Involvement of nuclear factor-kappaB in the inhibition of interleukin-12 production from mouse macrophages by baicalein, a flavonoid in Scutellaria baicalensis.

Pharmacological inhibition of interleukin-12 (IL-12) production may be a therapeutic strategy for preventing development and progression of disease in experimental models of autoimmunity. In this study we investigated the effects of baicalein, a flavonoid present in the root of Scutellaria baicalensis, on the production of IL-12 from mouse macrophages stimulated with lipopolysaccharide (LPS). Baicalein potently inhibited the LPS-induced IL-12 production from both primary macrophages and RAW264.7 monocytic cell-line in a dose-dependent manner (the IC50 values were 43.7 and 17.4 microM, respectively). The effect of baicalein on IL-12 gene promoter activation was analyzed by transfecting RAW264.7 cells with IL-12 gene promoter/luciferase constructs.

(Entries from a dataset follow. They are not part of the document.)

(* ===== verification/DdiDatabase.v ===== *)
(** The data dictionary of ISO 11783-11: the model of [src/isobus/tc/ddi_database/].

    [DDI_DATABASE] is the generated table with its 760 entries; a [resolution] is kept as the
    bit pattern of its 64-bit float, which is all the modelled code reads of it.  The theorems
    check the table against the fingerprint the source publishes, and what the category
    predicates decided from it promise each other. *)
From Stdlib Require Import String Ascii Sorted.
From S2P Require Export Types Name.

Record DDIDefinition : Type := mkDdi {
  def_ddi : Z;
  def_name : string;
  def_unit : string;
  def_resolution_bits : Z;
  def_min_value : Z;
  def_max_value : Z
}.
(* ===== verification/Ddop.v ===== *)
(** The device descriptor object pool: the model of [src/isobus/tc/ddop.rs].

    A parser is a function of the input and an offset; [None] is the panic of an index out of
    range, an inner [Err] the error the source returns.  ISOXML emission, which prints floats,
    is left out. *)
From S2P Require Export DdopObjects.

(** [crate::isobus::tc::server::MAX_PROCESS_DATA_ELEMENT_NUMBER] *)
Definition MAX_PROCESS_DATA_ELEMENT_NUMBER : Z := 0x0FFF.

Record DDOP : Type := mkDdop {
  dd_devices : list DeviceObject;
  dd_elements : list DeviceElement;
  dd_process_data : list DeviceProcessData;
  dd_properties : list DeviceProperty;
  dd_value_presentations : list DeviceValuePresentation;
  dd_next_id : Z
}.
Definition DDOP_default : DDOP := mkDdop [] [] [] [] [] 0.

Definition dd_with_next_id (x : Z) (d : DDOP) : DDOP :=
  mkDdop (dd_devices d) (dd_elements d) (dd_process_data d) (dd_properties d)
    (dd_value_presentations d) x.
Definition push_device (x : DeviceObject) (d : DDOP) : DDOP :=
  mkDdop (dd_devices d ++ [x]) (dd_elements d) (dd_process_data d) (dd_properties d)
    (dd_value_presentations d) (dd_next_id d).
Definition push_element (x : DeviceElement) (d : DDOP) : DDOP :=
  mkDdop (dd_devices d) (dd_elements d ++ [x]) (dd_process_data d) (dd_properties d)
    (dd_value_presentations d) (dd_next_id d).
Definition push_process_data (x : DeviceProcessData) (d : DDOP) : DDOP :=
  mkDdop (dd_devices d) (dd_elements d) (dd_process_data d ++ [x]) (dd_properties d)
    (dd_value_presentations d) (dd_next_id d).
Definition push_property (x : DeviceProperty) (d : DDOP) : DDOP :=
  mkDdop (dd_devices d) (dd_elements d) (dd_process_data d) (dd_properties d ++ [x])
    (dd_value_presentations d) (dd_next_id d).
Definition push_presentation (x : DeviceValuePresentation) (d : DDOP) : DDOP :=
  mkDdop (dd_devices d) (dd_elements d) (dd_process_data d) (dd_properties d)
    (dd_value_presentations d ++ [x]) (dd_next_id d).

(** ** Identifiers *)

Definition object_count (d : DDOP) : nat :=
  (length (dd_devices d) + length (dd_elements d) + length (dd_process_data d)
   + length (dd_properties d) + length (dd_value_presentations d))%nat.

Definition vp_exists (d : DDOP) (id : Z) : bool :=
  existsb (fun vp => dvp_id vp =? id) (dd_value_presentations d).

Definition object_kind (d : DDOP) (id : Z) : option TCObjectType.t :=
  if existsb (fun x => dvc_id x =? id) (dd_devices d) then Some TCObjectType.Device
  else if existsb (fun x => det_id x =? id) (dd_elements d) then Some TCObjectType.DeviceElement
  else if existsb (fun x => dpd_id x =? id) (dd_process_data d)
  then Some TCObjectType.DeviceProcessData
  else if existsb (fun x => dpt_id x =? id) (dd_properties d)
  then Some TCObjectType.DeviceProperty
  else if vp_exists d id then Some TCObjectType.DeviceValuePresentation
  else None.

Definition object_exists (d : DDOP) (id : Z) : bool :=
  match object_kind d id with Some _ => true | None => false end.

(** The search loop of [allocate_next_id]. *)
Fixpoint free_id (n : nat) (candidate : Z) (d : DDOP) : option Z :=
  match n with
  | O => None
  | S n =>
      if negb (candidate =? NULL_OBJECT_ID) && negb (object_exists d candidate)
      then Some candidate
      else free_id n (wrap 16 (candidate + 1)) d
  end.

Definition no_identifiers : Error.t :=
  pool_validation "DDOP has no available object identifiers".
Definition allocate_next_id (d : DDOP) : DDOP * Result Z Error.t :=
  if 0xFFFF <=? Z.of_nat (object_count d) then (d, Err no_identifiers)
  else match free_id (Z.to_nat 0x10000) (dd_next_id d) d with
       | Some candidate =>
           let next := wrap 16 (candidate + 1) in
           (dd_with_next_id (if next =? NULL_OBJECT_ID then 0 else next) d, Ok candidate)
       | None => (d, Err no_identifiers)
       end.

Definition next_id (d : DDOP) : DDOP * Z :=
  let '(d, r) := allocate_next_id d in
  (d, match r with Ok id => id | Err _ => NULL_OBJECT_ID end).

(** [if x.id == 0 { x.id = self.allocate_next_id()? }]. *)
Definition auto_id (id : Z) (d : DDOP) : DDOP * Result Z Error.t :=
  if id =? 0 then allocate_next_id d else (d, Ok id).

The repressive effect mapped to a region in the IL-12 gene promoter containing a binding site for NF-kappaB. Furthermore, activation of macrophages by LPS resulted in markedly enhanced binding activity to the NF-kappaB site, which significantly decreased upon addition of baicalein, indicating that baicalein inhibited IL-12 production in LPS-activated macrophages via inhibition of NF-kappaB binding activity.